Please return all lines in the listing holding the word "unfold".

[Opening INPUT FOR THIS TASK section]

Lemma skip_due sw item : item ∈ due (skip sw) -> item ∈ due sw.
Proof. cbn; destruct (due sw); [ done | right; done ]. Qed.

Lemma turn_good sys l sw r d' o : good sys -> sweeps sys = l ++ sw :: r -> turn (sdb sys) sw d' o -> good (with_sweeps (with_db sys d') (l ++ option_list o ++ r)).
Proof.
  intros G E; assert (sw ∈ sweeps sys) as SW by (rewrite E; apply elem_of_app; right; left); pose proof G as (_ & _ & RS & _ & T).
  assert (forall d1, with_db (with_db sys d1) (sdb sys) = sys) as WS by (intros; destruct sys; done).
  intros TU; inversion TU as [ up s rest p D PH GP | up id t1 t2 s rest p inv D PH B | up id t1 t2 s rest p b D PH B
    | up s rest p b d1 inv D PH I | t s rest p inv d1 o1 D PH A | s rest D | ]; subst d' o.
  - replace (with_db sys (sdb sys)) with sys by (destruct sys; done); apply replace_sweep_good with sw; [ done | done | ]; intros n [= <-]; split; [ done | ].
    intros i s' p' b' L TR SK; apply at_phase_ok; [ done | ]; intros item HD E2; rewrite D in HD; injection HD as <-.
    destruct (proj1 SK s ltac:(rewrite D; left) E2) as (_ & _ & EP); destruct (getPlan_ok _ _ _ _ GP) as (j & U & Q); destruct TR as (HP & _).
    destruct (T _ _ L) as ((_ & _ & _ & UP) & _); rewrite EP, UP in U; congruence.
  - replace (with_db sys (sdb sys)) with sys by (destruct sys; done); apply replace_sweep_good with sw; [ done | done | ]; intros n [= <-]; split; [ done | ].
    intros i s' p' b' L TR SK; apply at_phase_ok; [ done | ]; intros item HD E2; destruct SK as [ _ SP ]; specialize (SP item HD E2); rewrite PH in SP; done.
  - replace (with_db sys (sdb sys)) with sys by (destruct sys; done); apply replace_sweep_good with sw; [ done | done | ]; intros n [= <-]; split; [ done | ].
    intros i s' p' b' L TR SK; apply at_phase_ok; [ done | ]; intros item HD E2; pose proof (proj2 SK item HD E2) as SP; rewrite PH in SP; split; [ done | ].
    rewrite D in HD; injection HD as <-; rewrite E2 in B; destruct (T _ _ L) as (R & _); eapply build_built_ok; eauto; apply R.
  - destruct (RS sw s SW ltac:(rewrite D; left)) as [ row L ]; destruct (T _ _ L) as (R & _).
    destruct (insert_good sys up _ _ _ _ _ row G L (proj1 (proj2 R))
      ltac:(intros q bq TQ; pose proof TQ as (_ & _ & _ & _ & SK & _); pose proof (proj2 (SK _ SW) s ltac:(rewrite D; done) eq_refl) as SP; rewrite PH in SP; apply SP) I) as [ G' _ ].
    apply (replace_sweep_good (with_db sys d1) l sw r (Some (at_phase sw (Invoiced_ p inv))) G' E); intros n [= <-]; split; [ done | ].
    intros i s' p' b' L' TR SK; apply at_phase_ok; [ done | ]; intros item HD E2; pose proof (proj2 SK item HD E2) as SP; rewrite PH in SP; apply SP.
  - apply (replace_sweep_good (with_db sys d1) l sw r (Some (skip sw)) (advance_good _ _ _ _ _ _ _ _ _ G SW D PH A) E); intros n [= <-].
    split; [ apply skip_due | intros; apply skip_ok; done ].
  - replace (with_db sys (sdb sys)) with sys by (destruct sys; done); apply replace_sweep_good with sw; [ done | done | ]; intros n [= <-].
    split; [ apply skip_due | intros; apply skip_ok; done ].
  - replace (with_db sys (sdb sys)) with sys by (destruct sys; done); apply replace_sweep_good with sw; done.
Qed.

#[local] Opaque pgtime addDate.

Lemma subscribe_ok up d id i t1 t2 t3 t4 c q d' s : uuid id = Some i -> Subscribe uuid fits up d id t1 t2 t3 t4 c q = Ok (d', s) ->
  s = newSubscription id c q t1 t2 t3 t4 /\ subscriptions d !! i = None /\
  exists c' q' p, uuid c = Some c' /\ uuid q = Some q' /\ plans d !! q' = Some p /\ d' = with_subscriptions d (<[ i := stored i c' q' s ]> (subscriptions d)).
Proof.
  intros U SB; unfold Subscribe in SB; destruct (GetPlan _ _ _ _) as [ pl | | ]; cbn [result_bind] in SB; [ | done .. ].
  set (s0 := newSubscription id c q t1 t2 t3 t4) in *; destruct (CreateSubscription _ _ _ _ s0) as [ d1 | | ] eqn:CS; cbn [result_bind] in SB; [ | done .. ].
  injection SB as <- <-; unfold CreateSubscription, cast in CS; destruct (up Insert); [ | done ]; cbn [SubscriptionID s0 newSubscription] in CS; rewrite U in CS; cbn [result_bind] in CS.
  destruct (uuid (subCustomerID s0)) as [ c' | ] eqn:UC; [ | done ]; destruct (uuid (subPlanID s0)) as [ q' | ] eqn:UQ; [ | done ]; cbn [result_bind] in CS.
  destruct (bool_decide _); [ | done ]; destruct (fits _ _); [ | done ]; destruct (subscriptions d !! i) eqn:N; [ done | ].
  destruct (customers d !! c'); [ | done ]; destruct (plans d !! q') as [ p | ] eqn:HP; [ | done ]; injection CS as <-.
  split_and!; [ done | done | exists c', q', p; split_and!; done ].
Qed.
Lemma charge_sound (up : nat -> bool) now t method body t' res : sound t ->
  HandleChargeInvoice uuid newest_invoices serve cl up now t method body = (t', res) -> sound t'.
Proof.
  intros S; unfold HandleChargeInvoice; destruct (negb _); [ intros [= <- _]; done | ]; destruct body as [ req | ]; [ | intros [= <- _]; done ].
  destruct (negb _); [ intros [= <- _]; done | ]; destruct (negb _); [ intros [= <- _]; done | ]; unfold query.
  assert (sound {| books := books t; world := world t; tick := Datatypes.S (tick t) |}) as S' by (apply (sound_world t); done).
  destruct (GetInvoices _ _ _ _ _) as [ l | e | ] eqn:GI; [ | intros [= <- _]; done .. ].
  destruct (List.find _ l) as [ invoice | ] eqn:F; [ | intros [= <- _]; done ]; apply List.find_some in F as [ M E ]; apply String.eqb_eq in E.
  assert (uuid (InvoiceID invoice) = Some (InvoiceID invoice)) as U.
  { revert GI; unfold GetInvoices; destruct (up _); [ | done ]; destruct (cast uuid _); cbn; try done; intros [= <-].
    apply list_elem_of_In, list_elem_of_fmap in M as (inv & -> & M); apply newest_of, list_elem_of_filter in M as [ _ M ]; exact (proj1 S inv M). }
  unfold chargeFound; destruct (outside _ _) as [ t1 res1 ] eqn:O.
  destruct (outside_charge _ t1 invoice (crStripeCustomerID req) res1 S' U O) as [ S1 T1 ].
  destruct res1 as [ intent | e | ]; [ | intros [= <- _]; done .. ].
  destruct (String.eqb (intentStatus intent) "succeeded") eqn:ST; [ apply String.eqb_eq in ST | intros [= <- _]; done ].
  destruct (write _ _ _) as [ t2 res2 ] eqn:MP; pose proof (mark_sound up t1 t2 res2 (InvoiceID invoice) (invCustomerID invoice) now S1 (T1 _ eq_refl ST) U MP); destruct res2; intros [= <- _]; done.
Qed.

(** ** Invoices are raised unpaid *)

Definition only_unpaid (d d' : db) : Prop :=
  forall inv, inv ∈ invoices d' -> inv ∈ invoices d \/ (uuid (InvoiceID inv) = Some (InvoiceID inv) /\ Status inv <> "paid").

Lemma only_unpaid_same d d' : invoices d' = invoices d -> only_unpaid d d'.
Proof. intros E inv; rewrite E; auto. Qed.
(** *** What is known of an opened key *)

(** What the token said of the key pair under [label]: one object of each kind;
    the private one sensitive, not extractable, for signing; on secp256k1; with
    [public] a point of the curve, under which the self-test verified. *)
Record hardware_key (ctx : Ctx) (label : string) (public : bytes) (se private : Z) : Prop := {
  hw_private : exists t t', findAll ctx se CKO_PRIVATE_KEY label t = (t', Ok [ private ]);
  hw_public : exists o, (exists t t', findAll ctx se CKO_PUBLIC_KEY label t = (t', Ok [ o ])) /\
    (exists t t' a rest, GetAttributeValue ctx se o [ (CKA_EC_POINT, TNil) ] t = (t', Ok (a :: rest)) /\ pointOf (aValue a) = Ok public) /\
    (exists h t t' params rest, (h = private \/ h = o) /\ GetAttributeValue ctx se h [ (CKA_EC_PARAMS, TNil) ] t = (t', Ok (params :: rest)) /\ aValue params = secp256k1Params);
  hw_attrs : exists t t' attrs, GetAttributeValue ctx se private [ (CKA_KEY_TYPE, TNil); (CKA_SENSITIVE, TNil); (CKA_EXTRACTABLE, TNil); (CKA_SIGN, TNil) ] t = (t', Ok attrs) /\
    boolAttr (byType attrs CKA_SENSITIVE) = (true, true) /\ boolAttr (byType attrs CKA_EXTRACTABLE) = (false, true) /\ boolAttr (byType attrs CKA_SIGN) = (true, true);
  hw_point : exists x y, len public = 65 /\ parsePubKey public = Some (x, y);
  hw_self_test : exists t t' rs sig, TokenSign ctx se probe t = (t', Ok rs) /\ RecoverableSignature probe rs public = Ok sig /\ signature_of public probe sig
}.

Lemma findOne_ok ctx se class label t t' o : findOne ctx se class label t = (t', Ok o) -> findAll ctx se class label t = (t', Ok [ o ]).
Proof.
  intros H; apply bind_ok in H as (t1 & objs & F & H); apply wrapping_ok in F.
  destruct objs as [ | a [ | b l ] ]; cbn in H; [ done | settle H; done | done ].
Qed.

Lemma checkCurve_ok ctx se objs t t' : checkCurve ctx se objs t = (t', Ok tt) ->
  exists h t1 t2 params rest, h ∈ objs /\ GetAttributeValue ctx se h [ (CKA_EC_PARAMS, TNil) ] t1 = (t2, Ok (params :: rest)) /\ aValue params = secp256k1Params.
Proof.
  revert t; induction objs as [ | h objs IH ]; intros t H; [ done | cbn in H ].
  apply bind_ok in H as (t1 & r & A & H); apply attempt_ok in A.
  assert (checkCurve ctx se objs t1 = (t', Ok tt) -> exists h0 t1 t2 params rest, h0 ∈ h :: objs /\ GetAttributeValue ctx se h0 [ (CKA_EC_PARAMS, TNil) ] t1 = (t2, Ok (params :: rest)) /\ aValue params = secp256k1Params) as Next.
  { intros Q; destruct (IH _ Q) as (h0 & x & y & ps & rest & I & ?); exists h0, x, y, ps, rest; split; [ by right | done ]. }
  destruct r as [ e | [ | [ ty [ | b v ] ] rest ] ]; try (by apply Next).
  destruct (bool_decide _) eqn:B; [ | done ]; apply bool_decide_eq_true in B.
  exists h, t, t1, {| aType := ty; aValue := b :: v |}, rest; split; [ by left | split; done ].
Qed.

Lemma checkPrivateKey_ok ctx se private public t t' : checkPrivateKey ctx se private public t = (t', Ok tt) ->
  (exists t t' attrs, GetAttributeValue ctx se private [ (CKA_KEY_TYPE, TNil); (CKA_SENSITIVE, TNil); (CKA_EXTRACTABLE, TNil); (CKA_SIGN, TNil) ] t = (t', Ok attrs) /\
    boolAttr (byType attrs CKA_SENSITIVE) = (true, true) /\ boolAttr (byType attrs CKA_EXTRACTABLE) = (false, true) /\ boolAttr (byType attrs CKA_SIGN) = (true, true)) /\
  exists t, checkCurve ctx se [ private; public ] t = (t', Ok tt).
Proof.
  intros H; apply bind_ok in H as (t1 & attrs & A & H); apply wrapping_ok in A.
  destruct (byType attrs CKA_KEY_TYPE) as [ [ ty [ | kt v ] ] | ]; try done; destruct (negb _); [ done | ].
  destruct (boolAttr (byType attrs CKA_SENSITIVE)) as [ [] [] ] eqn:B1; try done; cbn [negb orb] in H.
  destruct (boolAttr (byType attrs CKA_EXTRACTABLE)) as [ [] [] ] eqn:B2; try done; cbn [negb orb] in H.
  destruct (boolAttr (byType attrs CKA_SIGN)) as [ [] [] ] eqn:B3; try done; cbn [negb orb] in H.
  split; [ by exists t, t1, attrs | by exists t1 ].
Qed.

Lemma pointOf_on_curve raw p : pointOf raw = Ok p -> exists x y, len p = 65 /\ parsePubKey p = Some (x, y).
Proof.
  unfold pointOf, coordinates; intros H; destruct (if (_ && _) then _ else _) as [ q | e | ]; cbn in H; try done.
  destruct (negb (len q =? 65) || _) eqn:G; cbn in H; [ done | ]; destruct (parsePubKey q) as [ [ x y ] | ] eqn:P; cbn in H; [ | done ].
  injection H as ->; b2p; by exists x, y.
Qed.
#[export] Instance signing : SecpSigning secp.
Proof.
  constructor.
  - intros d; cbn; split; [ apply Z.mod_pos_bound; lia | lia ].
  - intros d m M; cbn in M; apply parse_reads in M; [ done | apply Z.mod_pos_bound; lia | lia ].
  - intros d digest D L; exists 0, (word d), (word 5).
    destruct (bytes_spec (SP := secp) d) as (Lw & Ow & Vw); [ lia | ]; cbn [scalarBytes secp] in *.
    assert (len (word 5) = 32 /\ bytes_ok (word 5) /\ be_val (word 5) = 5) as (L5 & O5 & V5) by (apply (bytes_spec (SP := secp) 5); vm_compute; split; congruence).
    assert (d mod 256 ^ 32 = d) as Dm by (apply Z.mod_small; unfold curveN in D; lia).
    split_and!; try done; [ by left | lia | | ].
    + cbn [recoverCompact scalarBaseMult secp]; change (drop 1 (27 + 0 :: word d ++ word 5)) with (word d ++ word 5); rewrite take_app_length' by (unfold len in Lw; lia); rewrite Vw, be_val_big_bytes by lia; done.
    + cbn [verifies scalarBaseMult secp fst]; rewrite Vw, be_val_big_bytes, Dm by lia; lia.
Qed.

#[export] Instance libraries : Libraries BitcoinService.Simple.library := {
  b58decode _ := []; newKeyFromSeed b := b ++ b; edSign k m := k; edVerify _ _ _ := true;
  sha256 b := replicate 32 1; ripemd160 b := replicate 20 2; convertBits b := Some b; bech32Encode p b := Some (p +:+ "1q");
  marshal _ := None;
  signCompact1 key d := Some (31 :: word (be_val key) ++ word 5);
  recoverCompact1 c d := match c with v :: rs => match recoverCompact (v - 4 :: rs) d with Some p => Some (p, true) | None => None end | [] => None end;
  parsePubKey1 _ := None; serializeCompressed1 p := 2 :: word (fst p); serializeUncompressed1 p := 4 :: word (fst p) ++ word (snd p);
  signatureScript _ _ _ _ := None; calcSignatureHash _ _ _ := None
}.

#[export] Instance versions : Versions libraries.
Proof.
  constructor; intros v rs d p V L H; cbn [recoverCompact1 libraries].
  replace (31 + v - 4) with (27 + v) by lia; rewrite H; done.
Qed.

Definition digest : bytes := replicate 32 1.
Definition held_key : RawKeySigner := {| priv := privFromD scalarBaseMult 7; pub := 4 :: word 7 ++ word 0 |}.

Lemma held_key_made : made held_key.
Proof. exists 7; split_and!; [ lia | reflexivity | reflexivity | vm_compute; reflexivity ]. Qed.

Lemma key_paths_agree_witness :
  exists sig, EthSignMessage digest (hex_encode (word 7)) = Ok sig /\ EthSignMessageWithKey rawKeySigner digest held_key = (held_key, Here (Ok sig)).
Proof.
  apply (key_paths_agree (hex_encode (word 7)) (word 7) digest held_key).
  - apply hex_decode_encode, word_bytes.
  - vm_compute; reflexivity.
  - vm_compute; split; reflexivity.
  - reflexivity.
  - vm_compute; reflexivity.
Defined.

Definition asked : ChainSignRequest := {| crChainID := "cosmos-hub"; crMessage := digest |}.

Lemma from_is_the_reported_key_witness :
  exists c x y, signers "cosmos-hub" = Some c /\ MarshalPubkey x y = Ok (pub held_key) /\ address_on c x y "cosmos1q" /\ pub held_key = pub held_key.
Proof.
  apply (from_is_the_reported_key rawKeySigner made asked held_key held_key
    {| rsChainID := "cosmos-hub"; rsSignature := {| Solana.R := hex_encode (word 7); Solana.S_ := hex_encode (word 5); Solana.V := 0; Solana.SignatureBytes := hex_encode (word 7 ++ word 5 ++ [ 0 ]) |};
       rsSignedTx := ""; rsFrom := "cosmos1q"; rsStatus := "signed"; rsBroadcasted := false |}).
  - exact held_key_made.
  - vm_compute; reflexivity.
Defined.
End Simple.
End ChainSigners.
(** Hardware and software exclude each other: a service that signs in hardware
    was given a whole configuration of it, no address of Vault and no key, and
    holds none; one that does not, was given no part of such a configuration. *)
Theorem hardware_excludes_software osenv getenv e1 e2 p p' r : resolveSigner sha quote osenv getenv e1 e2 p = (p', Ok r) ->
  if hardware r then
    keyHex r = "" /\ getenv "VAULT_ADDR" = "" /\ getenv "MPC_SIGNER_PRIVATE_KEY" = "" /\ vaultState p' = vaultState p /\
    exists cfg s t, PKCS11ConfigFromEnv osenv = Ok (Some cfg) /\ key (mpcSigner r) = inr (s, t) /\ Hsm.OpenPKCS11 sha quote (Some cfg) (hsmWorld p) = (hsmWorld p', Ok s)
  else
    PKCS11ConfigFromEnv osenv = Ok None /\ hsmWorld p' = hsmWorld p /\ (exists k, key (mpcSigner r) = inl k) /\
    ResolveSigningKey getenv e1 (vaultState p) = (vaultState p', Ok (keyHex r)).
Proof.
  unfold resolveSigner; destruct (PKCS11ConfigFromEnv osenv) as [ [ cfg | ] | e | ] eqn:C; try done.
  - destruct (String.eqb (getenv "VAULT_ADDR") "") eqn:A1; [ cbn [negb] | done ]; destruct (String.eqb (getenv "MPC_SIGNER_PRIVATE_KEY") "") eqn:A2; [ cbn [negb] | done ].
    apply String.eqb_eq in A1, A2; destruct (Hsm.OpenPKCS11 sha quote (Some cfg) (hsmWorld p)) as [ w [ s | e | ] ] eqn:Op; try done.
    destruct (NewMPCSignerFromKey _ _) as [ m | e | ] eqn:N; cbn; intros H; try done; injection H as <- <-; cbn.
    assert (key m = (s, Hsm.outside w)) as Km by (unfold NewMPCSignerFromKey in N; destruct (AddressOf _); cbn in N; try done; injection N as <-; done).
    split_and!; try done; exists cfg, s, (Hsm.outside w); split_and!; [ done | by rewrite Km | done ].
  - destruct (ResolveSigningKey getenv e1 (vaultState p)) as [ v [ h | e | ] ] eqn:Rs; try done.
    destruct (NewMPCSigner h e2) as [ [ m | e | ] | ]; cbn; intros H; try done; injection H as <- <-; cbn; split_and!; eauto.
Qed.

[Closing INPUT FOR THIS TASK section]

→ **OUTPUT FOR THIS EXERCISE**:
  intros U SB; unfold Subscribe in SB; destruct (GetPlan _ _ _ _) as [ pl | | ]; cbn [result_bind] in SB; [ | done .. ].
  injection SB as <- <-; unfold CreateSubscription, cast in CS; destruct (up Insert); [ | done ]; cbn [SubscriptionID s0 newSubscription] in CS; rewrite U in CS; cbn [result_bind] in CS.
  intros S; unfold HandleChargeInvoice; destruct (negb _); [ intros [= <- _]; done | ]; destruct body as [ req | ]; [ | intros [= <- _]; done ].
  destruct (negb _); [ intros [= <- _]; done | ]; destruct (negb _); [ intros [= <- _]; done | ]; unfold query.
  { revert GI; unfold GetInvoices; destruct (up _); [ | done ]; destruct (cast uuid _); cbn; try done; intros [= <-].
  unfold chargeFound; destruct (outside _ _) as [ t1 res1 ] eqn:O.
  unfold pointOf, coordinates; intros H; destruct (if (_ && _) then _ else _) as [ q | e | ]; cbn in H; try done.
    assert (d mod 256 ^ 32 = d) as Dm by (apply Z.mod_small; unfold curveN in D; lia).
    + cbn [recoverCompact scalarBaseMult secp]; change (drop 1 (27 + 0 :: word d ++ word 5)) with (word d ++ word 5); rewrite take_app_length' by (unfold len in Lw; lia); rewrite Vw, be_val_big_bytes by lia; done.
  unfold resolveSigner; destruct (PKCS11ConfigFromEnv osenv) as [ [ cfg | ] | e | ] eqn:C; try done.
    assert (key m = (s, Hsm.outside w)) as Km by (unfold NewMPCSignerFromKey in N; destruct (AddressOf _); cbn in N; try done; injection N as <-; done).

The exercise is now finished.